Der Blutzoll an den Händen der Eliten der „Festung Europa“

Entsprechend klebt an den Händen der ökonomischen und politischen Eliten der „Festung Europa“ selbst immer mehr Blut. „Das gut recherchierende Projekt ‚Migrant Files‘“ etwa, „geht davon aus, dass von 2004 bis 2019 bis zu 80.000 Flüchtende allein im Meer gestorben sind – dazu käme noch einmal mindestens die gleiche Opferzahl in Folge von Verdursten, Verhungern und Ermordungen“, so der Journalist David Goeßmann, um den zu verantwortenden Blutzoll des europäischen Abschottungsregimes etwas deutlicher vor Augen zu führen.

Der Journalist Arnold Schölzl geht daher noch einen Schritt über Patrick Bahners hinaus: „Sellner hat recht: Die Unterschiede sind nicht groß, wenn der [deutsche] Kanzler [Olaf Scholz] ‚Abschiebung in großem Stil‘ ankündigt, die Innenministerin ‚Clan‘-Mitglieder auch ohne Straftat irgendwohin schicken will – womöglich in eins der Lager, die in Nicht-EU-Staaten jetzt errichtet werden sollen. Wer ungerührt Zehntausende im Mittelmeer ertrinken lässt, hat mit Antasten der Menschenwürde kein Problem. Da setzt der Faschist nur eins drauf.“ Denn wie trommelte Olaf Scholz im Spiegel vor drei Monaten auf dessen Titelseite: „Wir müssen endlich im großen Stil abschieben“.

„Zur Wahrheit gehört nicht nur das Resultat, sondern auch der Weg“ (K. Marx) & ist gleichwohl freilich nicht einfach alles über einen Kamm zu scheren

Natürlich sind der „Masterplan“ der extremen Rechten zur „Remigration“ (gegen die verschwörungstheoretische Halluzination eines „Großen Austausch“ oder rechtsextreme Fiktion eines angeblichen „Bevölkerungsaustauschs“) nicht einfach mit der radikalen Verschiebung des politischen Koordinatensystems in Österreich und der EU über einen Kamm zu scheren. Aber das Unterfangen, dem aufbrandenden Rechten in Europa dadurch das Wasser abgraben zu wollen, indem man in Kniefall vor sie hinsinkt, ihr Programm zum eigenen erhebt und deren Agenda einfach selbst durchsetzt, wird ebenso scheitern, wie das politische Koordinatensystem weiter nach rechts verschieben. Und führt zugleich die ganze menschenverachtende Verlotterung auch der politischen EU-Eliten und des politischen Systems Österreichs vor Augen.

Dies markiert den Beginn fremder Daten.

(* ===== verification/HeaderMap.v ===== *)
(** * pkg/header/headermap.go: canonical header names and the compact header map

    A [Map] keeps its entries (canonical key, offset) apart from the shared
    slice of values, as in the source. Interning ([unique.Make]) returns an
    equal string and is the identity here. The abstract view of a map is the
    list of its (key, value) pairs in entry order, [pairs]; the operations
    are related to it below. *)

From S2P Require Import Prelude GoStd CacheControl.

(** ** Header names (pkg/header/header.go) *)

Module Hdr.
Definition Accept := bs "Accept".
Definition AcceptEncoding := bs "Accept-Encoding".
Definition Age := bs "Age".
Definition Authorization := bs "Authorization".
Definition CacheControl := bs "Cache-Control".
Definition CDNCacheControl := bs "Cdn-Cache-Control".
Definition CloudflareCDNCacheControl := bs "Cloudflare-Cdn-Cache-Control".
Definition SurrogateControl := bs "Surrogate-Control".
Definition Connection := bs "Connection".
Definition ContentEncoding := bs "Content-Encoding".
Definition ContentLength := bs "Content-Length".
Definition ContentRange := bs "Content-Range".
Definition ContentType := bs "Content-Type".
Definition Cookie := bs "Cookie".
Definition Date := bs "Date".
Definition ETag := bs "Etag".
Definition Expires := bs "Expires".
Definition IfModifiedSince := bs "If-Modified-Since".
Definition IfNoneMatch := bs "If-None-Match".
Definition KeepAlive := bs "Keep-Alive".
Definition LastModified := bs "Last-Modified".
Definition Pragma := bs "Pragma".
Definition Range := bs "Range".
Definition SetCookie := bs "Set-Cookie".
Definition SetLogin := bs "Set-Login".
Definition TE := bs "TE".
Definition Trailer := bs "Trailer".
Definition TransferEncoding := bs "Transfer-Encoding".
Definition Upgrade := bs "Upgrade".
Definition Vary := bs "Vary".
Definition XBouineHost := bs "X-Bouine-Host".
Definition XBouinePath := bs "X-Bouine-Path".
Definition XBouineRoute := bs "X-Bouine-Route".
Definition XCache := bs "X-Cache".
Definition Warning := bs "Warning".
Definition SurrogateKey := bs "Surrogate-Key".
Definition CacheTag := bs "Cache-Tag".
Definition XCacheTags := bs "X-Cache-Tags".
End Hdr.

(** ** Canonical keys *)

Fixpoint isCanonical_loop (upper : bool) (key : bytes) : bool :=
  match key with
  | [] => true
  | c :: key' =>
      if upper && is_lower c then false
      else if upper then isCanonical_loop false key'
      else if beqb c (ch "-") then isCanonical_loop true key'
      else if is_upper c then false
      else isCanonical_loop upper key'
  end.

Definition isCanonical (key : bytes) : bool := isCanonical_loop true key.

Fixpoint canonicalize_loop (upper : bool) (b : bytes) : bytes :=
  match b with
  | [] => []
  | c :: b' =>
      if upper && is_lower c then bZ (Zb c - 32) :: canonicalize_loop false b'
      else if upper then c :: canonicalize_loop false b'
      else if beqb c (ch "-") then c :: canonicalize_loop true b'
      else if is_upper c then bZ (Zb c + 32) :: canonicalize_loop upper b'
      else c :: canonicalize_loop upper b'
  end.

Definition canonicalize (key : bytes) : bytes := canonicalize_loop true key.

Rosa Luxemburg beherzigend jetzt Dämme setzten

Zwar ist die angebliche „Migrationskrise“ frei erfunden – und doch trommeln von der Brüsseler Allparteienkoalition des „Wertewestens“ bis ganz rechts-außen sämtliche etablierte und rechtsextreme politische Kräfte ein nicht so groß unterschiedliches Lied. Wenn alle in ethnischer Umdeutung sozial-ökonomischer Fragen und der multiplen Krise des Kapitalismus nach seiner jahrzehntelangen neoliberalen Rosskur darin übereinstimmt, dass Migration das angeblich „größte Problem“ Österreichs und Europas sei, was Wunder über das Brechen sämtlicher gesellschaftlicher Dämme, der manifesten Entzivilisierung und dem aufbrandenden Rechtsextremismus. 

Und was die Verteidigung der Demokratie anbelangt, sei mindestens Rosa Luxemburg beherzigt, die bereits früh unter geschichtlichem Blickwinkel festhielt – zweifellos:  „Die Demokratie hatte die Bourgeoisie schon vor uns auf ihre Fahne geschrieben“. Allerdings, das Demokratieinteresse der Bourgeoisie und ihres politischen Personals ist höchst unterschiedlich und bewegt sich historisch auf „absteigender Linie“. Wirklich wirksame Brandmauern gegen rechts und dem weiteren Schicksal der Demokratie sind denn auch an die (allem voran originäre) ArbeiterInnen- und Gewerkschaftsbewegung und zivilgesellschaftliche Bewegungen gebunden. Und das beinhaltet zugleich, den Kampf gegen die Reaktion, Neue Rechte und den Neo-Faschismus mit dem konsequenten Kampf für eine soziale, demokratische und humanistische Wende zu verknüpfen – und sich, ohne Bündnisfronten künstlich zu verengen, nicht unter den hegemonialen Karren „unehrlicher Makler“ spannen zu lassen.